**What you should do:**
Search each line below for "assert", then return the lines where it appears.

**Study material:**
(** ** Properties *)

(** C23: the host hears of the consumer's end at most once, however trips, calls of
    [Shutdown], failing drains and registrations race, and exactly once as soon as a
    goroutine has been through the election and none is between winning it and the
    call.  A reason it is told is the one the breaker gives, and the rate limiter was
    stopped; it is told of a graceful end only after the rate limiter, the broker,
    the bandwidth aggregator if there is one and the metrics collector were
    released. *)
Theorem notified_once cb0 c :
  rtc exitStep (Build cb0 NewCircuitBreaker) c ->
  (length (notified c) <= 1)%nat /\
  (notify c = true -> (forall g cb msg, goroutines c !! g <> Some (Won cb msg)) -> length (notified c) = 1%nat) /\
  (forall cb r, (cb, Some r) ∈ notified c ->
     Reason (breaker (circuitBreaker c)) = Some r /\ RateLimit ∈ released c) /\
  (forall cb, (cb, None) ∈ notified c -> allReleased c).
Proof.
  intros [HS HB _ _ HT]%exit_reachable. unfold slotInv in HS. split_and!.
  - destruct (notify c); lia.
  - intros Hn Hno%no_winner. rewrite Hn, Hno in HS. lia.
  - intros cb r Hr. destruct (HT cb (Some r) Hr) as [Hl Hd]. split; [by apply delivered_reason | done].
  - intros cb. apply (HT cb None).
Qed.

End Exit.

(** A callback is registered, the breaker trips while a [Shutdown] is under way,
    and the observer delivers. *)
Definition ready : Choice := mkChoice false false (None : option Z) 6.
Definition tripDuringShutdown : list (@Event Z Z) :=
  [Registers 1; ShutsDown 5; Turn 5 ready; Trips 7 (Some 99)] ++ repeat (CallTurn 7) 6 ++ repeat (Turn 0 ready) 6.
Definition exitRun : option (@Consumer Z Z) := replay 0 1 true tripDuringShutdown (Build None NewCircuitBreaker).

(** A [Shutdown] that runs through: its drain succeeds. *)
Definition graceful : list (@Event Z Z) :=
  [Registers 1; ShutsDown 5] ++ repeat (Turn 5 ready) 3 ++ repeat (Turn 6 ready) 2 ++ repeat (Turn 5 ready) 6 ++
  [Turn 0 ready].
Definition gracefulRun : option (@Consumer Z Z) := replay 0 1 true graceful (Build None NewCircuitBreaker).

Lemma notified_once_witness :
  match exitRun, gracefulRun with
  | Some c, Some d =>
      notified c = [(1, Some 99)] /\ Reason (breaker (circuitBreaker c)) = Some 99 /\
      notified d = [(1, None)] /\ allReleased true d
  | _, _ => False
  end.
Proof.
  destruct exitRun as [c|] eqn:Ec; [|vm_compute in Ec; discriminate].
  destruct gracefulRun as [d|] eqn:Ed; [|vm_compute in Ed; discriminate].
  assert (Nc : notified c = [(1, Some 99)]) by (vm_compute in Ec; injection Ec as <-; reflexivity).
  assert (Nd : notified d = [(1, None)]) by (vm_compute in Ed; injection Ed as <-; reflexivity).
  destruct (notified_once 0 1 true None c (replay_reachable _ _ _ _ _ _ Ec)) as (_ & _ & Hc & _).
  destruct (notified_once 0 1 true None d (replay_reachable _ _ _ _ _ _ Ed)) as (_ & _ & _ & Hd).
  split; [exact Nc|]. split; [apply (Hc 1); rewrite Nc; left|].
  split; [exact Nd|]. apply (Hd 1). rewrite Nd. left.
Defined.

**Task output:**
  assert (Nc : notified c = [(1, Some 99)]) by (vm_compute in Ec; injection Ec as <-; reflexivity).
  assert (Nd : notified d = [(1, None)]) by (vm_compute in Ed; injection Ed as <-; reflexivity).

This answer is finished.